I couldn't help but roll my eyes earlier this week.
As a number of first year head coaches were opening spring practices, loaded with new faces taking the field from the transfer portal and guys they had never coached before, media members in attendance were enamored with who was trotting out with "the first team" and tweeting "starting lineups."
Since when has there been any carryover in tracking the guys trotting out with the initial group of a team session during the first spring practice?
I digress, but that leads into an interesting approach first-year Kentucky head coach Will Stein has adopted in Lexington.
After developing a reputation as one of the best offensive play callers in college football working and learning under Dan Lanning at Oregon the last several years, Stein earned his first head coaching opportunity with the SEC program and the Wildcats recently hit the field for their first spring practices of the Stein era, and almost immediately after practice Stein was fielding questions about the team's depth chart.
Asked how he is approaching developing a depth chart heading into spring practices, Stein revealed an interesting approach.
"We don't have a depth chart. We have a blue and a white squad that’s intertwined. There’s not a one's, two's, three's at all. So that’s really, to me, the big part of development. Everybody says you want to be developed. Well, how do you do it? Don't have a depth chart.
"See what Lance Heard looks like to maybe a rotational guard, or a guy that was a walk-on...like, see who can play. So, Kenny Minchey doesn't have a starting offensive line out in front of him. We have truly a blue team and a white team that will be different each week."
After sharing that they just roll out a mixed group in teams split into simply blue and white squads, Stein was pressed on the benefits of that approach.
"Development. You get to see who can actually go compete and who can make plays without maybe a starting lineup in front of them. I’ve seen a lot of that, especially from the quarterback position. Who moves the football down the field regardless of what’s going on up front?

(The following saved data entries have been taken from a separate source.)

(* ===== verification/BatchScenarios.v ===== *)
(** * Runs of the batch processor on concrete clients

    A client that answers every company (counting its calls in a [nat]
    state), one that fails on given companies, a network scanner that
    returns the depth it was asked for, and a company whose filing history
    has more relevant filings than [_process_single_company] parses; the
    witnesses of the batch theorems and the scenario of the rerun and
    resume behaviours. *)

From Stdlib Require Import QArith.
From S2P Require Import Prelude PyString Registry ApiClient NameParser Mismatch MismatchScenarios DocumentParser BatchProcessor BatchProps.

Local Notation result := Prelude.result.

Module BatchFixtures.
Definition no_mismatches : Mismatch.result := Result None None "t0" [] [] (Summary 0 0 0 0 0).
Definition result_of (c : string) : company_result := CompanyResult c "t0" None None 0 0 0 no_mismatches.

(** A client answering every company. *)
Definition always_ok (c : string) (_ : bool) : SM nat company_result := fun s => (Ok (result_of c), S s).

(** A client raising on the companies of [bad]. *)
Definition fails_on (bad : list string) (c : string) (_ : bool) : SM nat company_result := fun s =>
  if bool_decide (c ∈ bad) then (Err (Exn "500 Server Error"), S s) else (Ok (result_of c), S s).

(** A network scanner that returns the depth it was called with. *)
Definition scan_depth (_ : list string) (d : Z) (_ : bool) : SM nat Z := fun s => (Ok d, s).

Definition companies : list string :=
  ["00000001"; "00000002"; "00000003"; "00000004"; "00000005"; "00000006";
   "00000007"; "00000008"; "00000009"; "00000010"; "00000011"; "00000012"].

(** The checkpoint a run over [companies] leaves when it dies after eleven
    iterations. *)
Definition crashed : option (batch Z) := crash_file always_ok "t0" companies false false None 11 0.

(** Its content: the first ten companies. *)
Definition crashed_cp : batch Z :=
  Eval vm_compute in match crashed with Some cp => cp | None => initial_results "t0" [] false None end.

(** A filing of category [resolution] with a document. *)
Definition resolution (i : string) : filing :=
  Filing (Some "resolution") (Some "RES01") (Some "resolution") (Some "2020-01-01") (Some i)
    (Some ("/document/" +:+ i)).

Definition history : list filing :=
  Filing (Some "accounts") (Some "AA") (Some "accounts") (Some "2021-01-01") (Some "T0") None ::
  (resolution <$> ["D01"; "D02"; "D03"; "D04"; "D05"; "D06"; "D07"; "D08"; "D09"; "D10"; "D11"; "D12"]).

Definition single_run : result company_result * nat :=
  process_single_company (fun _ s => (Ok MismatchFixtures.acme, s)) (fun _ s => (Ok history, s))
    (fun doc c s => (Ok ("data/" +:+ c +:+ "/" +:+ doc +:+ ".pdf"), S s))
    co_name (fun _ => Some "active"%string) id
    (fun path _ _ _ => failed "t0" path path "No text could be extracted from document")
    MismatchFixtures.parse_len MismatchFixtures.compare_days MismatchFixtures.iso_z MismatchFixtures.days_z
    ratio_zero "t0" "00000001" false 0.

Definition single_result : company_result :=
  Eval vm_compute in match single_run with (Ok cr, _) => cr | (Err _, _) => result_of "" end.
End BatchFixtures.

Import BatchFixtures.

Lemma always_ok_det : forall c s, exists s', always_ok c false s = (Ok (result_of c), s').
Proof. intros c s. by exists (S s). Qed.

Lemma companies_NoDup : NoDup companies.
Proof. apply (bool_decide_unpack _). by vm_compute. Qed.

Lemma crash_restart_equiv_witness :
  let r := (process_companies always_ok scan_depth "t0" companies true 2 true false
              (crash_file always_ok "t0" companies true false None 11 5) 7).1.1 in
  let r' := (process_companies always_ok scan_depth "t0" companies true 2 true false None 0).1.1 in
  b_processed r = b_processed r' /\ b_results r = b_results r' /\ b_total_processed r = b_total_processed r'.
Proof.
  apply (crash_restart_equiv always_ok scan_depth "t0" false result_of always_ok_det companies true 2 true 11 5 7 0
    companies_NoDup); cbn; lia.
Defined.

Lemma resume_liveness_witness :
  (forall c s, exists cr s', always_ok c false s = (Ok cr, s')) /\ checkpoint_ok crashed /\
  eventually (resume_step always_ok scan_depth "t0") (completed "t0") crashed.
Proof.
  assert (Hok : forall c s, exists cr s', always_ok c false s = (Ok cr, s')) by (intros c s; do 2 eexists; reflexivity).
  assert (Hc : checkpoint_ok crashed).
  { exists crashed_cp, 1.
    split_and!; [vm_compute; reflexivity|exact companies_NoDup|cbn; lia|vm_compute; reflexivity]. }
  split; [exact Hok|]. split; [exact Hc|]. exact (resume_liveness always_ok scan_depth "t0" crashed Hok Hc).
Defined.

Lemma process_companies_wf_witness :
  (forall n u s cr s', always_ok n u s = (Ok cr, s') -> cr_company_number cr = n) /\
  (forall cp, crashed = Some cp -> wf_batch cp) /\
  let r := (process_companies always_ok scan_depth "t0" companies false 1 true false crashed 0).1.1 in
  wf_batch r /\ b_total_processed r = Some (length (b_processed r)) /\
  b_total_errors r = Some (length (b_errors r)) /\
  forall cp, crash_file always_ok "t0" companies false false crashed 5 0 = Some cp -> wf_batch cp.
Proof.
  assert (Hn : forall n u s cr s', always_ok n u s = (Ok cr, s') -> cr_company_number cr = n)
    by (intros n u s cr s' [= <- _]; reflexivity).
  assert (Hf : forall cp, crashed = Some cp -> wf_batch cp) by (intros cp Hcp; vm_compute in Hcp; by injection Hcp as <-).
  split; [exact Hn|]. split; [exact Hf|].
  exact (process_companies_wf always_ok scan_depth "t0" Hn companies false 1 true false crashed 5 0 Hf).
Defined.

Lemma process_single_company_bounds_witness :
  single_run = (Ok single_result, 10) /\
  cr_parsed_documents single_result <= 10 /\
  cr_parsed_documents single_result <= cr_relevant_filings single_result <= cr_total_filings single_result.
Proof.
  assert (H : single_run = (Ok single_result, 10)) by (vm_compute; reflexivity).
  split; [exact H|].
  exact (process_single_company_bounds _ _ _ _ _ _ _ _ _ _ _ _ _ "00000001" false 0 single_result 10 H).
Defined.

(** The checkpoint of a finished run in which 00000002 failed. *)
Definition rerun_cp : batch Z :=
  Eval vm_compute in
    (process_companies (fails_on ["00000002"]) scan_depth "t0" ["00000001"; "00000002"] false 1 true false None 0).1.1.

(** Running again on it retries 00000002, which now has two error
    entries. *)
Lemma rerun_errors_accumulate_witness :
  let F : gset string := {["00000002"%string]} in
  let r := (process_companies (fails_on ["00000002"]) scan_depth "t0" ["00000001"; "00000002"] false 1 true false
              (Some rerun_cp) 0).1.1 in
  (forall c s, c ∈ F -> exists e s', fails_on ["00000002"] c false s = (Err e, s')) /\
  (forall c s, c ∉ F -> exists cr s', fails_on ["00000002"] c false s = (Ok cr, s')) /\
  (b_processed r = b_processed rerun_cp ++ filter (fun c => (c ∉ F) /\ (c ∉ b_processed rerun_cp)) ["00000001"; "00000002"] /\
   omap error_company (b_errors r) =
     omap error_company (b_errors rerun_cp) ++ filter (fun c => (c ∈ F) /\ (c ∉ b_processed rerun_cp)) ["00000001"; "00000002"]) /\
  omap error_company (b_errors r) = ["00000002"; "00000002"]%string.
Proof.
  cbv zeta.
  assert (Hf : forall c s, c ∈ ({["00000002"%string]} : gset string) ->
            exists e s', fails_on ["00000002"] c false s = (Err e, s')).
  { intros c s Hc. apply elem_of_singleton in Hc as ->. eexists _, _. reflexivity. }
  assert (Hs : forall c s, c ∉ ({["00000002"%string]} : gset string) ->
            exists cr s', fails_on ["00000002"] c false s = (Ok cr, s')).
  { intros c s Hc. unfold fails_on. rewrite bool_decide_false by set_solver. eauto. }
  split; [exact Hf|]. split; [exact Hs|]. split; [|vm_compute; reflexivity].
  exact (rerun_errors_accumulate (fails_on ["00000002"]) scan_depth "t0" false _ Hf Hs
           ["00000001"; "00000002"] false 1 true rerun_cp 0).
Defined.

(** Rerun and resume.  A company whose processing raises is not
    recorded as processed, so running again with the checkpoint file of a
    finished run retries it and records its error a second time
    ([total_errors] 2 for one failing company); [resume_from_checkpoint]
    runs the network scan at depth 1 whatever depth the first run used,
    since the checkpoint does not keep it; a run that dies before its
    tenth company leaves no checkpoint, and resuming then raises; a company
    listed twice is processed twice. *)
Example batch_rerun_scenario :
  let run1 := process_companies (fails_on ["00000002"]) scan_depth "t0" ["00000001"; "00000002"] false 1 true false None 0 in
  let run2 := process_companies (fails_on ["00000002"]) scan_depth "t0" ["00000001"; "00000002"] false 1 true false
                run1.1.2 0 in
  omap error_company (b_errors run2.1.1) = ["00000002"; "00000002"]%string /\
  b_total_errors run2.1.1 = Some 2 /\ b_processed run2.1.1 = ["00000001"]%string /\
  b_network (process_companies always_ok scan_depth "t0" companies true 3 false false None 0).1.1 = Some 3%Z /\
  (match resume_from_checkpoint always_ok scan_depth "t0" "data/checkpoint.json"
           (process_companies always_ok scan_depth "t0" companies true 3 false false None 0).1.2 0 with
   | Ok (r, _, _) => b_network r
   | Err _ => None
   end) = Some 1%Z /\
  crash_file (N := Z) always_ok "t0" companies false false None 9 0 = None /\
  resume_from_checkpoint always_ok scan_depth "t0" "data/checkpoint.json" None 0 =
    Err (Exn "Checkpoint file not found: data/checkpoint.json") /\
  b_processed (process_companies always_ok scan_depth "t0" ["00000001"; "00000001"] false 1 true false None 0).1.1 =
    ["00000001"; "00000001"]%string.
Proof. split_and!; vm_compute; reflexivity. Qed.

"And in football, you’re going to play multiple guys throughout a season. So the last thing I want is week six of the season and we’ve got a new person at a position that’s never done it before. So, we intermix the groups, we intermix people in different positions. An X-receiver might play Z-receiver for a day; a left guard might play right guard for a day. You want to have position flex within your team, so that’s why we do it."